Von Brikela Sulstarova, Laura Mellini, Francesca Poglia Mileti
L’étude que nous présentons ici rend compte des stratégies que les jeunes issu-e-s de la migration subsaharienne recherchent pour garder le secret autour de leur vie sexuelle dans le contexte familial. Les trois types de stratégies identifiés - évitement, couverture et dissimulation - ont pour but d’éviter le jugement négatif des parents quand les comportements sexuels des jeunes sont perçus comme contraires aux normes familiales. Ces stratégies servent également à protéger les parents de la déception et de la crainte de voir la « bonne réputation » des enfants et « l’honneur familial » salis au sein des communautés d’origine dans le contexte migratoire. Mais ces stratégies du secret posent surtout la question de l’importance du dialogue entre parents et jeunes sur la santé sexuelle.

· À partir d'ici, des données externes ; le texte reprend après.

(* ===== verification/Outcomes.v ===== *)
(** Quantities of an invocation: provider attempts are bounded by the iteration
    limit, and every rate-limit reservation is settled exactly once. *)
From S2P Require Import Prelude Errors Messages Normalize TurnMessages Execution Schema Tool.
From S2P Require Import Inference Stores EventSink State ToolBatch ToolExec Engine Structured.
From S2P Require Import Recovery BatchProps Protocol Reason.

Definition is_provider (e : Effect) : bool := match e with EffProvider _ => true | _ => false end.

(** Provider attempts in a trace. *)
Definition attempts (tr : list Effect) : nat := length (List.filter is_provider tr).

Lemma attempts_app t1 t2 : attempts (t1 ++ t2) = (attempts t1 + attempts t2)%nat.
Proof. unfold attempts. by rewrite List.filter_app, length_app. Qed.

Section Bounds.
Context {W : Type} (a : Agent W) `{Hashing} `{JSONLib} `{Texts}.

(** ** Provider attempts *)

Definition Rattempts (s s' : St W) : Prop := attempts (st_trace s') = attempts (st_trace s).
Definition no_attempt (e : Effect) : Prop := is_provider e = false.

#[local] Instance Rattempts_stable : Stable a Rattempts no_attempt any_op.
Proof.
  unfold Rattempts. split.
  - split; [by intros s|]. intros s1 s2 s3. congruence.
  - intros s s' [Ht _]. by rewrite Ht.
  - intros s e He. cbn [st_trace set_field]. rewrite attempts_app. unfold attempts at 2. simpl.
    rewrite He. simpl. lia.
  - intros B change s _. apply update_by_trace.
    + split; [by intros ?|]. intros s1 s2 s3. congruence.
    + intros s1 s2 Ht _. by rewrite Ht.
    + intros s1 x. cbn [st_trace set_field]. rewrite attempts_app. unfold attempts at 2. simpl. lia.
Qed.

Lemma batch_attempts calls available ds : keeps Rattempts (executeBatch a calls available ds).
Proof. by apply (keeps_executeBatch a Rattempts no_attempt any_op). Qed.
(* ===== verification/RateLedger.v ===== *)
(** The token bound of the rate-limit store against a ledger kept outside of it: what the
    calls and their answers say about leases and usage, with no look at the counters. *)
From stdpp Require Import sorting.
From S2P Require Import Prelude Errors Messages RateStore RateProps RateTokens.
Local Open Scope Z_scope.

(** * The ledger *)

(** The longest window that a reservation names, and the time it may stay unsettled. *)
Definition longest (r : Reservation) : Z := fold_right Z.max 0 (map rq_Window (rv_Requests r) ++ map tk_Window (rv_Tokens r)).
Definition lifetime (cfg : StoreConfig) (r : Reservation) : Z := Z.max (2 * longest r) (sc_PendingTTL cfg).

(** Leases that nobody settled, with the end of their lifetime, and usage with its time. *)
Record ledger := mkLedger { lg_open : gmap string (list TokenReservation * Z); lg_used : list (Z * Z) }.

Section Ledger.
Variables (k : string) (cfg : StoreConfig).

(** An admission opens a lease; one with the same ID that nobody settled counts as used at the end of its lifetime. *)
Definition lg_admit (now : Z) (r : Reservation) (x : ledger) : ledger :=
  mkLedger (<[rv_ID r := (rv_Tokens r, now + lifetime cfg r)]> (lg_open x))
    (match lg_open x !! rv_ID r with Some (ts, until) => (until, amount_of k ts) :: lg_used x | None => lg_used x end).

(** A settled lease is usage at the time of its settlement: what was reported, or the estimate. *)
Definition lg_settle (now : Z) (id : string) (reported : option Z) (x : ledger) : ledger :=
  match lg_open x !! id with
  | Some (ts, _) =>
      mkLedger (delete id (lg_open x))
        ((now, match reported with
               | Some n => if bool_decide (k ∈ map tk_Key ts) then Z.max 0 n else 0
               | None => amount_of k ts
               end) :: lg_used x)
  | None => x
  end.

Definition lg_step (e : Z * rate_op) (evs : list rate_event) (x : ledger) : ledger :=
  match e.2, evs with
  | RReserve _ r, _ :: _ => lg_admit e.1 r x
  | RCommit _ id actual, _ :: _ => lg_settle e.1 id (Some actual) x
  | RRelease _ id, _ :: _ => lg_settle e.1 id None x
  | _, [] => x
  end.

Fixpoint lg_run (enum : gmap string memoryLease -> list (string * memoryLease)) (m : MemoryStore) (es : list (Z * rate_op)) (x : ledger)
  : ledger * MemoryStore :=
  match es with
  | [] => (x, m)
  | e :: es => let '(evs, m) := rate_step enum m e in lg_run enum m es (lg_step e evs x)
  end.

(** What happened at a time or later. *)
Definition charged (cut : Z) (es : list (Z * Z)) : Z := token_sum (List.filter (fun e => bool_decide (cut <= e.1)) es).
Definition open_share (cut : Z) (o : list TokenReservation * Z) : Z := if bool_decide (cut <= o.2) then amount_of k o.1 else 0.
Definition open_amount (cut : Z) (m : gmap string (list TokenReservation * Z)) : Z := map_fold (fun _ o acc => open_share cut o + acc) 0 m.

(** Usage since a time; an open lease counts as used at the end of its lifetime. *)
Definition usage (cut : Z) (x : ledger) : Z := charged cut (lg_used x) + open_amount cut (lg_open x).

Lemma open_fresh cut id o m : m !! id = None -> open_amount cut (<[id := o]> m) = open_share cut o + open_amount cut m.
Proof. intros Hid. unfold open_amount. rewrite map_fold_insert_L; [done| |done]. intros. lia. Qed.

Lemma open_delete cut id o m : m !! id = Some o -> open_amount cut m = open_share cut o + open_amount cut (delete id m).
Proof. intros Hid. rewrite <- (open_fresh cut id o) by apply lookup_delete_eq. by rewrite insert_delete_id. Qed.

Lemma charged_cons cut e es : charged cut (e :: es) = (if bool_decide (cut <= e.1) then e.2 else 0) + charged cut es.
Proof. unfold charged. cbn [List.filter]. case_bool_decide; [done|]. lia. Qed.

Lemma charged_snoc cut es e : charged cut (es ++ [e]) = charged cut es + if bool_decide (cut <= e.1) then e.2 else 0.
Proof.
  unfold charged. rewrite List.filter_app. cbn [List.filter]. case_bool_decide; [by rewrite token_sum_snoc|]. rewrite app_nil_r. lia.
Qed.

Lemma charged_nonneg cut es : Forall (fun e => 0 <= e.2) es -> 0 <= charged cut es.
Proof.
  induction 1 as [|e es He _ IH]; [done|]. rewrite charged_cons. case_bool_decide; lia.
Qed.

Lemma charged_all cut es : Forall (fun e => 0 <= e.2) es -> charged cut es <= token_sum es.
Proof.
  induction 1 as [|e es He Hes IH]; [done|]. rewrite charged_cons. unfold token_sum, sum_Z in *. cbn [map fold_right]. case_bool_decide; lia.
Qed.

Lemma charged_past now cut es : Forall (fun e => e.1 <= now) es -> now < cut -> charged cut es = 0.
Proof.
  intros Hes Hc. induction Hes as [|e es He _ IH]; [done|]. rewrite charged_cons, IH. rewrite bool_decide_false by lia. done.
Qed.

Lemma charged_filter cut c es : c <= cut -> charged cut (List.filter (fun e => bool_decide (c <= e.1)) es) = charged cut es.
Proof.
  intros Hc. induction es as [|e es IH]; [done|]. cbn [List.filter]. rewrite (charged_cons cut e es). case_bool_decide as Hk.
  - rewrite charged_cons. by rewrite IH.
  - rewrite IH, bool_decide_false by lia. lia.
Qed.
End Ledger.

(** * The store keeps up with the ledger *)

Section Invariant.
Variables (k : string) (L w : Z) (cfg : StoreConfig) (enum : gmap string memoryLease -> list (string * memoryLease)).
Hypothesis enum_perm : forall m, enum m ≡ₚ map_to_list m.
Implicit Types (x : ledger) (m : MemoryStore) (l : memoryLease).

Abbreviation tokens m := (mc_tokens (tview k w m)).
Abbreviation limit := 9223372036854775808.

Record Inv (now : Z) x m : Prop := mkInv {
  inv_config : rs_config m = cfg;
  inv_sorted : Sorted Z.le (map fst (tokens m));
  inv_times : Forall (fun e => e.1 <= now) (tokens m);
  inv_pending : forall id l, rs_leases m !! id = Some l -> ml_state l = LeasePending -> lg_open x !! id = Some (ml_tokens l, ml_pendingUntil l);
  inv_open : forall id o, lg_open x !! id = Some o -> now < o.2 -> exists l, rs_leases m !! id = Some l /\ ml_state l = LeasePending;
  inv_used : Forall (fun e => e.1 <= now) (lg_used x);
  inv_sum : forall cut, now - w <= cut <= now -> usage k cut x <= charged cut (tokens m) + pending_amount k m }.

Lemma open_le cut (o : gmap string (list TokenReservation * Z)) (ls : gmap string memoryLease) :
  (forall id l, ls !! id = Some l -> 0 <= lease_amount k l) ->
  (forall id p, o !! id = Some p -> cut <= p.2 -> exists l, ls !! id = Some l /\ lease_amount k l = amount_of k p.1) ->
  open_amount k cut o <= total (lease_amount k) ls.
Proof.
  revert ls. induction o as [|id p o Hid IH] using map_ind; intros ls Hls Ho.
  { unfold open_amount. rewrite map_fold_empty. by apply lease_total_nonneg. }
  rewrite open_fresh by done. unfold open_share.
  assert (Hrest : forall ls', (forall id' l, ls' !! id' = Some l -> ls !! id' = Some l) -> (forall id' l, id' <> id -> ls !! id' = Some l -> ls' !! id' = Some l) ->
    open_amount k cut o <= total (lease_amount k) ls').
  { intros ls' H1 H2. apply IH; [intros id' l Hl; eapply Hls; by apply H1|]. intros id' q Hq Hc. assert (id' <> id) by (intros ->; congruence).
    destruct (Ho id' q) as (l & Hl & Ha); [by rewrite lookup_insert_ne|done|]. exists l. split; [by apply H2|done]. }
  case_bool_decide as Hc; [|apply Hrest; done].
  destruct (Ho id p) as (l & Hl & Ha); [by rewrite lookup_insert_eq|done|]. rewrite (total_delete _ id l ls Hl), Ha.
  assert (open_amount k cut o <= total (lease_amount k) (delete id ls)); [|lia]. apply Hrest.
  - intros id' l' [_ H]%lookup_delete_Some. done.
  - intros id' l' Hne H. by rewrite lookup_delete_ne.
Qed.

Lemma lease_amount_pending l : ml_state l = LeasePending -> lease_amount k l = amount_of k (ml_tokens l).
Proof. intros Hp. unfold lease_amount. by rewrite bool_decide_true. Qed.

Lemma lease_amount_terminal l : ml_state l <> LeasePending -> lease_amount k l = 0.
Proof. intros Hp. unfold lease_amount. by rewrite bool_decide_false. Qed.

(** Time passes. *)
Lemma ledger_later B now now' x m : acct k L w B m -> now <= now' -> Inv now x m -> Inv now' x m.
Proof.
  intros (Hshape & _ & Hall & _) Hn [I1 I2 I3 I4 I5 I6 I7]. split; try done.
  - eapply Forall_impl; [exact I3|]. simpl. lia.
  - intros id o Ho Hlt. apply (I5 id o Ho). lia.
  - eapply Forall_impl; [exact I6|]. simpl. lia.
  - intros cut Hc. destruct (decide (cut <= now)) as [Hle|Hgt]; [apply I7; lia|].
    unfold usage. rewrite (charged_past now) by (done || lia).
    pose proof (charged_nonneg cut (tokens m) (proj2 (proj2 Hshape))).
    assert (open_amount k cut (lg_open x) <= pending_amount k m); [|lia]. apply open_le.
    + intros id l Hl. apply (lease_amount_nonneg k L w). by apply (Hall id).
    + intros id o Ho Ho2. destruct (I5 id o Ho) as (l & Hl & Hp); [lia|]. exists l. split; [done|].
      rewrite lease_amount_pending by done. pose proof (I4 id l Hl Hp) as E. rewrite Ho in E. by injection E as ->.
Qed.
(** [o_ctx] is the error of the accounting context, which only its own timeout sets. *)
(* agent/ratelimit/limiter.go: RateLimiter.Commit *)
Definition limiter_Commit (o : obs) (opaque : Lease) (usage : TokenUsage) r : res unit * limiter T :=
  match ownedLease opaque r with
  | Err e => (Err e, r)
  | Ok lease =>
      match rl_store r with
      | None => (Err nil_store, r)
      | Some st =>
          let '(ok, st) := store_Commit (o_ctx o) (o_env o) (l_id lease) (Z.max (usage_Total usage) 0) st in
          settled_free lease ok (r <| rl_store := Some st |>)
      end
  end.

(* agent/ratelimit/limiter.go: RateLimiter.Release *)
Definition limiter_Release (o : obs) (opaque : Lease) r : res unit * limiter T :=
  match ownedLease opaque r with
  | Err e => (Err e, r)
  | Ok lease =>
      match rl_store r with
      | None => (Err nil_store, r)
      | Some st =>
          let '(ok, st) := store_Release (o_ctx o) (o_env o) (l_id lease) st in
          settled_free lease ok (r <| rl_store := Some st |>)
      end
  end.

End Limiter.

Arguments obs E : clear implicits.

(** The in-process store behind the interface; its environment is the clock. *)
#[global] Instance memory_store (enum : gmap string memoryLease -> list (string * memoryLease)) : Store Z MemoryStore := {
  store_Reserve := Reserve enum;
  store_Commit := Commit enum;
  store_Release := Release enum }.
(** A settlement frees the slot exactly when its reply ends the lease. *)
Lemma settled_free_outside n D s i key req l ok r1 : sys_ok n s -> outside_ok D s -> s_calls s !! i = Some (mkCall key req (PhDone (Ok l))) ->
  rl_maxConcurrent r1 = rl_maxConcurrent (s_lim s) -> rl_semaphores r1 = rl_semaphores (s_lim s) ->
  rl_next r1 = rl_next (s_lim s) -> rl_done r1 = rl_done (s_lim s) -> is_Some (rl_store r1) -> rl_self r1 = rl_self (s_lim s) ->
  fst (settled_free l ok r1) = ok /\
  outside_ok (if ends ok then {[i]} ∪ D else D) (mkSys (s_calls s) (snd (settled_free l ok r1))).
Proof.
  intros Hok Hout Hi Hm Hs Hn Hd Hst Hself. set (c := mkCall key req (PhDone (Ok l))) in *.
  pose proof (Hout i c Hi) as [(Hsem & Hl & Hin) _]. cbn [c_key] in Hsem.
  split; [unfold settled_free; by destruct ok|]. rewrite <- (list_insert_id (s_calls s) i c) at 1 by done.
  assert (Hfree : outside_ok ({[i]} ∪ D) (mkSys (<[i := c]> (s_calls s)) (lease_free l r1))).
  { apply (outside_move n D _ s i c); try done; [apply (move_free n s i); try done; by right|by rewrite free_self|set_solver|].
    split; [done|]. unfold lease_free. rewrite Hsem. case_decide; cbn [rl_done set_field]; set_solver. }
  assert (Hkeep : outside_ok D (mkSys (<[i := c]> (s_calls s)) r1)).
  { apply (outside_move n D _ s i c); try done; [|cbn; by rewrite Hd].
    apply (move_same n s i); try done; [rewrite Hs; apply Hok|intros k; unfold semaphore; by rewrite Hs|by left]. }
  destruct ok as [u|e]; cbn [settled_free snd]; [done|]. rewrite ends_terminal. by destruct (isTerminal e).
Qed.

Lemma sys_step_outside n D s e : (0 < n)%Z -> sys_ok n s -> outside_ok D s ->
  (forall j, j ∈ D -> exists c l, s_calls s !! j = Some c /\ c_phase c = PhDone (Ok l)) ->
  outside_ok (ended_step s e D) (sys_step s e) /\
  (forall j, j ∈ ended_step s e D -> exists c l, s_calls (sys_step s e) !! j = Some c /\ c_phase c = PhDone (Ok l)).
Proof.
  intros Hn Hok Hout HD. destruct e as [key req|i o|i o usage|i o]; cbn [sys_step ended_step].
  - split.
    + intros j c [Hj|[_ Hj]]%lookup_app_Some; [by apply Hout|]. apply list_lookup_singleton_Some in Hj as [_ <-]. done.
    + intros j (c & l & Hj & Hp)%HD. exists c, l. split; [|done]. by apply lookup_app_l_Some.
  - destruct (s_calls s !! i) as [c|] eqn:Hi; [|done]. pose proof (reserve_step_move n s i c o Hok Hi) as Hmv.
    pose proof (reserve_step_self o (c_key c) (c_req c) (c_phase c) (s_lim s)) as Hself.
    assert (Hnew : i ∉ D \/ exists x, c_phase c = PhDone x).
    { destruct (decide (i ∈ D)) as [Hin|?]; [|by left]. right. destruct (HD i Hin) as (c0 & l & Hc0 & Hp). rewrite Hi in Hc0. injection Hc0 as <-. by exists (Ok l). }
    pose proof (reserve_step_outside n D s i c o Hn Hok Hout Hi Hnew) as Hc'.
    assert (Hdone : forall x, c_phase c = PhDone x -> reserve_step o (c_key c) (c_req c) (c_phase c) (s_lim s) = (PhDone x, s_lim s)) by (by intros x ->).
    destruct (reserve_step _ _ _ _ _) as [p r]. destruct Hc' as [Hc' Hlim]. split; [by apply (outside_move n D D s i c)|]. cbn [s_calls].
    intros j (cj & l & Hj & Hp)%HD. destruct (decide (j = i)) as [->|Hne]; [|exists cj, l; by rewrite list_lookup_insert_ne].
    rewrite Hi in Hj. injection Hj as <-. specialize (Hdone _ Hp). injection Hdone as -> _.
    exists (mkCall (c_key c) (c_req c) (PhDone (Ok l))), l. rewrite list_lookup_insert_eq by (by eapply lookup_lt_Some). done.
  - destruct (s_calls s !! i) as [[key req [| | | | |[l|]]]|] eqn:Hi; try done.
    pose proof (Hout i _ Hi) as [(_ & Hl & _) _]. unfold limiter_Commit, ownedLease. rewrite bool_decide_true by done.
    destruct (ok_store _ _ Hok) as [st Hst]. rewrite Hst. destruct (store_Commit _ _ _ _ st) as [ok st'].
    destruct (settled_free_outside n D s i key req l ok ((s_lim s) <| rl_store := Some st' |>) Hok Hout Hi) as [-> Ho]; try done.
    split; [done|]. cbn [s_calls]. intros j Hj. destruct (ends ok); [apply elem_of_union in Hj as [->%elem_of_singleton|Hj]; [by eexists _, l|]|]; by apply HD.
  - destruct (s_calls s !! i) as [[key req [| | | | |[l|]]]|] eqn:Hi; try done.
    pose proof (Hout i _ Hi) as [(_ & Hl & _) _]. unfold limiter_Release, ownedLease. rewrite bool_decide_true by done.
    destruct (ok_store _ _ Hok) as [st Hst]. rewrite Hst. destruct (store_Release _ _ _ st) as [ok st'].
    destruct (settled_free_outside n D s i key req l ok ((s_lim s) <| rl_store := Some st' |>) Hok Hout Hi) as [-> Ho]; try done.
    split; [done|]. cbn [s_calls]. intros j Hj. destruct (ends ok); [apply elem_of_union in Hj as [->%elem_of_singleton|Hj]; [by eexists _, l|]|]; by apply HD.
Qed.

Lemma sys_run_outside n es : forall s D, (0 < n)%Z -> sys_ok n s -> outside_ok D s ->
  (forall j, j ∈ D -> exists c l, s_calls s !! j = Some c /\ c_phase c = PhDone (Ok l)) -> outside_ok (ended s es D) (sys_run s es).
Proof.
  induction es as [|e es IH]; intros s D Hn Hok Hout HD; [done|]. cbn [ended]. destruct (sys_step_outside n D s e Hn Hok Hout HD) as [Ho HD'].
  apply IH; [done|by apply sys_step_ok|done|done].
Qed.

(** The slots that the limiter counts are those in use. *)
Lemma held_users n D s key : sys_ok n s -> outside_ok D s -> held (rl_done (s_lim s)) key (s_calls s) = users D key (s_calls s).
Proof.
  intros Hok Hout. unfold held, users.
  enough (Hgen : forall cs k, (forall i c, cs !! i = Some c -> holds (rl_done (s_lim s)) key c = in_use D key (k + i) c) ->
    length (List.filter (holds (rl_done (s_lim s)) key) cs) = length (List.filter (fun ic => in_use D key ic.1 ic.2) (imap (fun i c => (k + i, c)%nat) cs))).
  { apply (Hgen (s_calls s) 0). intros i c Hi. pose proof (Hout i c Hi) as [Hc _]. pose proof (fun l => ok_phase _ _ Hok i c l Hi) as Hph.
    unfold holds, in_use. cbn [Nat.add]. destruct (c_phase c) as [|l|l|l|l|[l|]]; cbn [phase_lease] in *; try (by rewrite andb_false_r).
    - destruct (Hph l eq_refl) as [-> _]. rewrite bool_decide_false by done. by rewrite andb_false_r.
    - destruct (Hph l eq_refl) as [-> _]. rewrite bool_decide_false by done. by rewrite andb_false_r.
    - specialize (Hph l eq_refl). rewrite Hc, (bool_decide_false (l_addr l ∈ _)) by done. cbn [negb]. rewrite !andb_true_r. apply bool_decide_ext. naive_solver.
    - specialize (Hph l eq_refl). rewrite Hc, (bool_decide_false (l_addr l ∈ _)) by done. cbn [negb]. rewrite !andb_true_r. apply bool_decide_ext. naive_solver.
    - destruct Hc as (-> & _ & Hd). f_equal; [apply bool_decide_ext; naive_solver|]. f_equal. by apply bool_decide_ext. }
  induction cs as [|c cs IH]; intros k Hcs; [done|]. cbn [List.filter imap]. cbn [fst snd].
  rewrite (Hcs 0 c eq_refl). specialize (IH (S k) ltac:(intros i ci Hi; rewrite (Hcs (S i) ci Hi); f_equal; lia)).
  assert (Him : imap ((fun i c => (k + i, c)%nat) ∘ S) cs = imap (fun i c => (S k + i, c)%nat) cs) by (apply imap_ext; intros i ci _; simpl; f_equal; lia).
  rewrite Him. destruct (in_use D key (k + 0) c); cbn [length]; by rewrite IH.
Qed.

(** The options of the package: a RateLimiterOption cannot reach the other fields. *)
Inductive package_option (char : ModelRequest -> res Z) : (limiter T -> limiter T) -> Prop :=
| opt_FixedWindow : package_option char WithFixedWindow
| opt_SlidingWindow : package_option char WithSlidingWindow
| opt_FailFast : package_option char WithFailFast
| opt_Block : package_option char WithBlock
| opt_RequestRateLimit count window : package_option char (RequestRateLimit count window)
| opt_TokenRateLimit count window : package_option char (TokenRateLimit count window)
| opt_MaxConcurrent n : package_option char (MaxConcurrent n)
| opt_GlobalRequestLimit count window : package_option char (WithGlobalRequestLimit count window)
| opt_GlobalTokenLimit count window : package_option char (WithGlobalTokenLimit count window)
| opt_Store st : package_option char (WithStore st)
| opt_TokenEstimator est : package_option char (WithTokenEstimator char est)
| opt_WithoutTokenReservation : package_option char WithoutTokenReservation
| opt_OutputReservationFallback n : package_option char (WithOutputReservationFallback n).

Lemma options_fresh char opts r : Forall (package_option char) opts ->
  rl_done (fold_left (fun r opt => opt r) opts r) = rl_done r /\ rl_next (fold_left (fun r opt => opt r) opts r) = rl_next r.
Proof.
  intros Hopts. revert r. induction Hopts as [|opt opts Hopt _ IH]; intros r; [done|]. cbn [fold_left].
  destruct (IH (opt r)) as [-> ->]. destruct Hopt; try done. by destruct est.
Qed.

(** A new limiter has a store, and semaphores when it bounds concurrency. *)
Lemma new_limiter_fields char enum memory self opts r : NewRateLimiter (T:=T) char enum memory self opts = Ok r ->
  Forall (package_option char) opts ->
  rl_done r = ∅ /\ rl_next r = 0 /\ is_Some (rl_store r) /\ ((0 < rl_maxConcurrent r)%Z -> rl_semaphores r = Some ∅).
Proof.
  intros Hnew Hopts. unfold NewRateLimiter in Hnew. match type of Hnew with context [fold_left _ opts ?x] =>
    destruct (options_fresh char opts x Hopts) as [Hd Hn] end.
  set (r0 := fold_left _ opts _) in *. destruct (List.find _ _) as [[]|]; [done|].
  destruct (rl_maxConcurrentSet r0 && _); [done|]. destruct (bool_decide _); [done|]. destruct (_ && bool_decide _); [done|].
  match type of Hnew with context [if ?b then ?x else r0] => set (r1 := if b then x else r0) in Hnew end.
  assert (Hr1 : rl_done r1 = ∅ /\ rl_next r1 = 0) by (unfold r1; by destruct (_ && _)).
  clearbody r1. destruct Hr1 as [Hd1 Hn1].
  assert (Hfin : forall r2, is_Some (rl_store r2) -> rl_done r2 = ∅ -> rl_next r2 = 0 ->
    r = (if bool_decide (0 < rl_maxConcurrent r2)%Z then r2 <| rl_semaphores := Some ∅ |> else r2) ->
    rl_done r = ∅ /\ rl_next r = 0 /\ is_Some (rl_store r) /\ ((0 < rl_maxConcurrent r)%Z -> rl_semaphores r = Some ∅)).
  { intros r2 ? ? ? ->. case_bool_decide; done. }
  destruct (rl_store r1) as [st|] eqn:Hst.
  - injection Hnew as <-. apply (Hfin r1); done.
  - destruct memory as [st|e]; [|done]. injection Hnew as <-. by apply (Hfin (r1 <| rl_store := Some st |>)).
Qed.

Parler de sexualité n’est pas facile et ne va pas de soi. C’est un lent processus d’apprentissage qui se déroule dans différentes sphères de socialisation dont la famille (Bozon, 2013). Les résultats de l’enquête JASS (Jeunes hommes et femmes originaires d’Afrique subsaharienne et santé sexuelle) menée auprès de jeunes femmes et hommes issu-e-s de la migration subsaharienne (voir encadré) montrent que la sexualité est peu verbalisée et thématisée au sein de leurs familles (Poglia Mileti et al., à paraître). Selon le point de vue des jeunes interviewé-e-s, la sexualité relève plutôt du « tabou » et peine à trouver une place dans les échanges avec les parents.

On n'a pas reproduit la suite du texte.